[Collected data entries]

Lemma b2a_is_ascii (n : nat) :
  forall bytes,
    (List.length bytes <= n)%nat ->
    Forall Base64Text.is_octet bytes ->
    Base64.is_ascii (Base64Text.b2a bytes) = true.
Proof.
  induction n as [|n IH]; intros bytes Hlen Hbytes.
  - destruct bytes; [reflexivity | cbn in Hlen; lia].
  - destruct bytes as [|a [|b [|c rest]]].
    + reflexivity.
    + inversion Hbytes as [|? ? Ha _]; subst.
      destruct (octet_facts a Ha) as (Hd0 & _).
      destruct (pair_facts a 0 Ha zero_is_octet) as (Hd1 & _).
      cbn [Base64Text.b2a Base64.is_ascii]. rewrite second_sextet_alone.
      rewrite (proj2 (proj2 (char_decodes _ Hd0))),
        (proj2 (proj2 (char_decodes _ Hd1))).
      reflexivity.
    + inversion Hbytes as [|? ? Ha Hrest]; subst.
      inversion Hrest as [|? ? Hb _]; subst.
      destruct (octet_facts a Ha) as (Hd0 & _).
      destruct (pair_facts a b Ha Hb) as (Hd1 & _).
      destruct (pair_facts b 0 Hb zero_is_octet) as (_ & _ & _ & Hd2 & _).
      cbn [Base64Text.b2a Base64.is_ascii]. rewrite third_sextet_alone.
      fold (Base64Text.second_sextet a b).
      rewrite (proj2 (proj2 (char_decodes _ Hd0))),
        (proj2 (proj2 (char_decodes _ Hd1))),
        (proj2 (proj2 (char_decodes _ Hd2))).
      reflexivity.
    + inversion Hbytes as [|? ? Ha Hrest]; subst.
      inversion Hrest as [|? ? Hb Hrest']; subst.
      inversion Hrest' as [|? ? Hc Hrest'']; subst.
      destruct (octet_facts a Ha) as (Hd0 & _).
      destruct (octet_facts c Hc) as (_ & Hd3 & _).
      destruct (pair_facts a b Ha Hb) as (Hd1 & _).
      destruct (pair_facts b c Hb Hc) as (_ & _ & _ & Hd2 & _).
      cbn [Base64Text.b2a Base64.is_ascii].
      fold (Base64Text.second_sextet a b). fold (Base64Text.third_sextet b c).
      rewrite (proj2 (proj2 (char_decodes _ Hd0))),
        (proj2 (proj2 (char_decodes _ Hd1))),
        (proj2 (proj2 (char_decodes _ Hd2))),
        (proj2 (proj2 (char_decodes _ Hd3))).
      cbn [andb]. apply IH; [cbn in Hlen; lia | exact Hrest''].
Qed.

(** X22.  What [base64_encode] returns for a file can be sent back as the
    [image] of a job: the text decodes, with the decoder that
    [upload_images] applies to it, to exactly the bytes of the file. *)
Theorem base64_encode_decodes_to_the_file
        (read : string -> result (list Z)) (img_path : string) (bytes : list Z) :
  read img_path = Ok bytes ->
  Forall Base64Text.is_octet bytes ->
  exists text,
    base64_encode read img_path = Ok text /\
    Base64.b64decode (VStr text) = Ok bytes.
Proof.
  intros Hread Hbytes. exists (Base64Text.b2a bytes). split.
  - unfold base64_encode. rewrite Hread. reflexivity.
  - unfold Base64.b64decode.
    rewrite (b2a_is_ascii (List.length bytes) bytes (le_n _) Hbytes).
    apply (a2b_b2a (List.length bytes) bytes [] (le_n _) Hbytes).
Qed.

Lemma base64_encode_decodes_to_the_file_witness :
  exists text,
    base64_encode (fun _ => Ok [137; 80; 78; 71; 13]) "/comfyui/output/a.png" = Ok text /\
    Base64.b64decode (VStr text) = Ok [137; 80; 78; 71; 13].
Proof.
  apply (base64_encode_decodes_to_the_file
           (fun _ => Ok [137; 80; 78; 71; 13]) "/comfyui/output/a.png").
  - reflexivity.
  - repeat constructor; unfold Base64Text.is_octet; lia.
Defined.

* * *

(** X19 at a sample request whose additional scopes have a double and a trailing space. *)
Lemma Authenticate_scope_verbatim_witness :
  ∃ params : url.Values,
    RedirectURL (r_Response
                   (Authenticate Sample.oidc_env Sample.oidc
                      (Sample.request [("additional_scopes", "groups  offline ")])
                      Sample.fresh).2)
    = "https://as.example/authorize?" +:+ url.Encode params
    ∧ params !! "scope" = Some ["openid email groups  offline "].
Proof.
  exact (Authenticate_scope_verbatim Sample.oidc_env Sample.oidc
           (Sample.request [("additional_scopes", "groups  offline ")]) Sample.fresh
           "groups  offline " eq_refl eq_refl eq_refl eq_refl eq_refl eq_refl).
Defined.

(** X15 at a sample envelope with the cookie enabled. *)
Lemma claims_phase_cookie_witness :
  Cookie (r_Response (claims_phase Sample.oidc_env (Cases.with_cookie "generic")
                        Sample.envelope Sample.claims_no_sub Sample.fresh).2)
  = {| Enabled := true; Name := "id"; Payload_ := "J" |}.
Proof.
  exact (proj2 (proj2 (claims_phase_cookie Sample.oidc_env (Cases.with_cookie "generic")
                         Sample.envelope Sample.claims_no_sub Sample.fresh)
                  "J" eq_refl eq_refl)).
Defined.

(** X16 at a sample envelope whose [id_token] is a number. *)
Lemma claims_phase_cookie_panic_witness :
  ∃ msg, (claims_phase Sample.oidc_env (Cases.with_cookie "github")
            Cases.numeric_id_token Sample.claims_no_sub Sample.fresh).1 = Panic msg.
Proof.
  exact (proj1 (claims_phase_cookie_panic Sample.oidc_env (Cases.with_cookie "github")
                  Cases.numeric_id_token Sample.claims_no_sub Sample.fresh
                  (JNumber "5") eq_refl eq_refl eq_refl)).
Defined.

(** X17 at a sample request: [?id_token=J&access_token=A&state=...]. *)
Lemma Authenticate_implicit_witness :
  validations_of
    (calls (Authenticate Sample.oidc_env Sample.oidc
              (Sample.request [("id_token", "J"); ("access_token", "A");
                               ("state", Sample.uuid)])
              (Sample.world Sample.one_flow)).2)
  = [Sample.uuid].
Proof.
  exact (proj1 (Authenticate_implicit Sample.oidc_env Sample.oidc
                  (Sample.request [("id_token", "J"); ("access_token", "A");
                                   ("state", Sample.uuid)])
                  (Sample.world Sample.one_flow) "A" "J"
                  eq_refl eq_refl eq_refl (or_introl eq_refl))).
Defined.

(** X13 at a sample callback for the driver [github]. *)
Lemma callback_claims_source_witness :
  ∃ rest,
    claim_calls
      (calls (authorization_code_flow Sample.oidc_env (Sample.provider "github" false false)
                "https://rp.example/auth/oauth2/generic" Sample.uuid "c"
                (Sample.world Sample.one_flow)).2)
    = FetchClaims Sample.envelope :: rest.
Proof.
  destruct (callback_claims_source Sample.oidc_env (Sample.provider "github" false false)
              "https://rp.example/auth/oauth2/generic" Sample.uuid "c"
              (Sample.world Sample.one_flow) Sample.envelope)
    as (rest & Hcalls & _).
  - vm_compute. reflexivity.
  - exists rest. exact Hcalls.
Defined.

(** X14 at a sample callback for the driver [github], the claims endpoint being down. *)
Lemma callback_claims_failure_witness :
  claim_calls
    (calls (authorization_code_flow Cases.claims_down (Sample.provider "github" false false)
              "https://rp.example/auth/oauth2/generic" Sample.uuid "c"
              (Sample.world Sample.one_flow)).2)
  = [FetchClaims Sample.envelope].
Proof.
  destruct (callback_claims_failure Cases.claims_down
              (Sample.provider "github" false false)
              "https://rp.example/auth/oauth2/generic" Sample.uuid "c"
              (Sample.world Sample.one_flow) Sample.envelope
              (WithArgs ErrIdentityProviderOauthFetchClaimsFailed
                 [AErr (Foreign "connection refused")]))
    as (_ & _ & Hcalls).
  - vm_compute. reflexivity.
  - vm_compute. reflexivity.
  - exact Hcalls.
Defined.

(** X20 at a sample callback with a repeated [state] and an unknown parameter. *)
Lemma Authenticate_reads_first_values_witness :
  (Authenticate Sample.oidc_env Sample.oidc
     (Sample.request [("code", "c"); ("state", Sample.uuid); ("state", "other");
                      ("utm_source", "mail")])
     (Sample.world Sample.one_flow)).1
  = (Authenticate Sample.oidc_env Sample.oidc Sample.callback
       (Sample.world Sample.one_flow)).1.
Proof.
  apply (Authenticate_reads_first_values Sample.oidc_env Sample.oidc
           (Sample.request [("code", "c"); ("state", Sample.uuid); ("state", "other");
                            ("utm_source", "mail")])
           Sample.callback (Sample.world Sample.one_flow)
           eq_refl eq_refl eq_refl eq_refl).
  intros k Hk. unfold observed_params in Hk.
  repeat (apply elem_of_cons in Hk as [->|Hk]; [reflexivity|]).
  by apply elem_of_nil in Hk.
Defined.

* * *

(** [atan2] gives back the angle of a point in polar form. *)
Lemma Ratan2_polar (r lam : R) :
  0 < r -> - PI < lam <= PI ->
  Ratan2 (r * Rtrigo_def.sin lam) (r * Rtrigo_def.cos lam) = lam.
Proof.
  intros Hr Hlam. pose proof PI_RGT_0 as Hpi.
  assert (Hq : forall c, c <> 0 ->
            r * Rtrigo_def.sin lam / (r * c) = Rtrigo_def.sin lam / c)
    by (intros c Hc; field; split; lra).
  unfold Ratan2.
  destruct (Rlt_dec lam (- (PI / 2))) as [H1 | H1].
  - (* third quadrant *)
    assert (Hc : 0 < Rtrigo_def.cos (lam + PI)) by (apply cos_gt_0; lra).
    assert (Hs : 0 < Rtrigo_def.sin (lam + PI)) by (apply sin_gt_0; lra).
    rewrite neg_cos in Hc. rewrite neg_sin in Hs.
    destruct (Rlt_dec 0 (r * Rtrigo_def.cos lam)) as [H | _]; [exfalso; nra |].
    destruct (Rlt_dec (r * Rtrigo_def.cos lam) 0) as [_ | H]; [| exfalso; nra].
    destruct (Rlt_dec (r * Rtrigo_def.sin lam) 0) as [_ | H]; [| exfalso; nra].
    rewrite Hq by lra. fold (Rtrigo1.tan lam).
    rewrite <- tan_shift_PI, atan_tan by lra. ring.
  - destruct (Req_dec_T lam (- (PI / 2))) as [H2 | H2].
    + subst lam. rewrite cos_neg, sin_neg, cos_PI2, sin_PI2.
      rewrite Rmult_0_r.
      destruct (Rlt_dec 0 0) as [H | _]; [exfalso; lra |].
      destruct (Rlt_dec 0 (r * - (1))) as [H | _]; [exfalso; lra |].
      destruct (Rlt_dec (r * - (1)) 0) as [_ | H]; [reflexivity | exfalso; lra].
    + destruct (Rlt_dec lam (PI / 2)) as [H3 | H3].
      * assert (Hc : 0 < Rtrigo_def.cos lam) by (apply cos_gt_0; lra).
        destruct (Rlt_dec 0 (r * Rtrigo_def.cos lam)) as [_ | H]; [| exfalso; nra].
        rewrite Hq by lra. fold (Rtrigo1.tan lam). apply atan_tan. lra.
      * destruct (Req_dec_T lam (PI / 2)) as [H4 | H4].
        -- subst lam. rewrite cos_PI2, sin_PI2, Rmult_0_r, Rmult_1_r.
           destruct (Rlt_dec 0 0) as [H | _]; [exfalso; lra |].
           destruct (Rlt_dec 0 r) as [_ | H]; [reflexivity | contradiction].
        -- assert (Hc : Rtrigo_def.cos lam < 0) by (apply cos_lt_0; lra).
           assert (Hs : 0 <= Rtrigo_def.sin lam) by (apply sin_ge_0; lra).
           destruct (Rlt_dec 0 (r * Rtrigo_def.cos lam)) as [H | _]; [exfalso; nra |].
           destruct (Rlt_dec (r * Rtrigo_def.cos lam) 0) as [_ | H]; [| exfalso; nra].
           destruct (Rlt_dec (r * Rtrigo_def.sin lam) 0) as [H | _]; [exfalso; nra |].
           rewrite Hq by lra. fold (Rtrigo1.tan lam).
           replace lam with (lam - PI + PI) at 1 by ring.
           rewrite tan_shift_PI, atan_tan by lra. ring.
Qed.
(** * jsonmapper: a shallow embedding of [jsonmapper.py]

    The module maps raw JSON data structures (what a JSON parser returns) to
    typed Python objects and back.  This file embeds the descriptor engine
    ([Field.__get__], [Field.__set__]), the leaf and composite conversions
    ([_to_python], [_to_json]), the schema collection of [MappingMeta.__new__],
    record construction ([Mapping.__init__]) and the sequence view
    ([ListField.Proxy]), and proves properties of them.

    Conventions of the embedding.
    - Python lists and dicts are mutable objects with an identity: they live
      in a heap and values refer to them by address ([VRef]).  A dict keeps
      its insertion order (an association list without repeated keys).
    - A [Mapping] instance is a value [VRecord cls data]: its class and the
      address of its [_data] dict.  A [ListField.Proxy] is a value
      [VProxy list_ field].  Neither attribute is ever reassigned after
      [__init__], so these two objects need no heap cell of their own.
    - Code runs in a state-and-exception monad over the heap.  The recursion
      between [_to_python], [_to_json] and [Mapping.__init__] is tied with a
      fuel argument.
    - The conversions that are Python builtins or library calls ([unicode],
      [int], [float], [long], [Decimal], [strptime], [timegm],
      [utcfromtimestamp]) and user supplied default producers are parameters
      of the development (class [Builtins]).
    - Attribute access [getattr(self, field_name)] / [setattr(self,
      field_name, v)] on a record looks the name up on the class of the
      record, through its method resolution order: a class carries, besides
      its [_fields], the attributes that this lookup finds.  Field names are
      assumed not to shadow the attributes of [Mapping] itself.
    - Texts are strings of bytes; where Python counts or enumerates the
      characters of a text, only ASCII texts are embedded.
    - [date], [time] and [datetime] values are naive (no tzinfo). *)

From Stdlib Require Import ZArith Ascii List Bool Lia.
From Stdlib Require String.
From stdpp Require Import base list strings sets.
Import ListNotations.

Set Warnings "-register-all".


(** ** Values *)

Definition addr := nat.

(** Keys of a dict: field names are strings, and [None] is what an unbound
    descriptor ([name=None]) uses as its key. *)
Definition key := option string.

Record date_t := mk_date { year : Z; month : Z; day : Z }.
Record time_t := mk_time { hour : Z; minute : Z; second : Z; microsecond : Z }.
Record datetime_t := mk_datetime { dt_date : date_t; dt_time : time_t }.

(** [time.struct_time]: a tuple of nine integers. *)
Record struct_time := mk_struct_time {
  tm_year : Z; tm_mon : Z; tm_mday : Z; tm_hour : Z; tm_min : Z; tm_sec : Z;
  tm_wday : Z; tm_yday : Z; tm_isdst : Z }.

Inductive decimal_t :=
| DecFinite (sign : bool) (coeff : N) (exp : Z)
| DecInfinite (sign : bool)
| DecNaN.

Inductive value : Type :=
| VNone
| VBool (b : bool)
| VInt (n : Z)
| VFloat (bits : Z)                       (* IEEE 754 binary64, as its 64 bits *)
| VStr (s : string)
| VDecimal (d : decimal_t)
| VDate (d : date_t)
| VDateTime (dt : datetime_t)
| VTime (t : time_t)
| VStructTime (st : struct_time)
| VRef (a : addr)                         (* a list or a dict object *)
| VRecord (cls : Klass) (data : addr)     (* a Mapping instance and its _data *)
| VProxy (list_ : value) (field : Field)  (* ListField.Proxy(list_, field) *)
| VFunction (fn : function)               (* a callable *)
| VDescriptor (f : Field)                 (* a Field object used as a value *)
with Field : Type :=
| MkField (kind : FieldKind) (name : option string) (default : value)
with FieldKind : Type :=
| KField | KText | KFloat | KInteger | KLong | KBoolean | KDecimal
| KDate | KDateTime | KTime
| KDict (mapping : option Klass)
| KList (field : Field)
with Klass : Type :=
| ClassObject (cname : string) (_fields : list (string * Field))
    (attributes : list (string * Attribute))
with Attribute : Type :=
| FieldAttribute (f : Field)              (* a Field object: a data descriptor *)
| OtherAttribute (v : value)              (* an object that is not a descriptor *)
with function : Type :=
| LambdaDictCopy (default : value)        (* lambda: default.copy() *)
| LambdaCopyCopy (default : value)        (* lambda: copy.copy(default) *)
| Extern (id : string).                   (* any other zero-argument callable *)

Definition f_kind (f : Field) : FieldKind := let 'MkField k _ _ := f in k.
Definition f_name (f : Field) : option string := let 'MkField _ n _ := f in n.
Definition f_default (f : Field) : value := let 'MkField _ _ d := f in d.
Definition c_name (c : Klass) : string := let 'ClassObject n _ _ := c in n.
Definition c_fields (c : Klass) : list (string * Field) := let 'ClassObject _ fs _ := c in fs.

## WHAT YOU HAVE TO DO
Every line holding the string "copy" should be copied here, so please find those lines in the data.

## RESPONSE TO THE EXERCISE
| LambdaDictCopy (default : value)        (* lambda: default.copy() *)
| LambdaCopyCopy (default : value)        (* lambda: copy.copy(default) *)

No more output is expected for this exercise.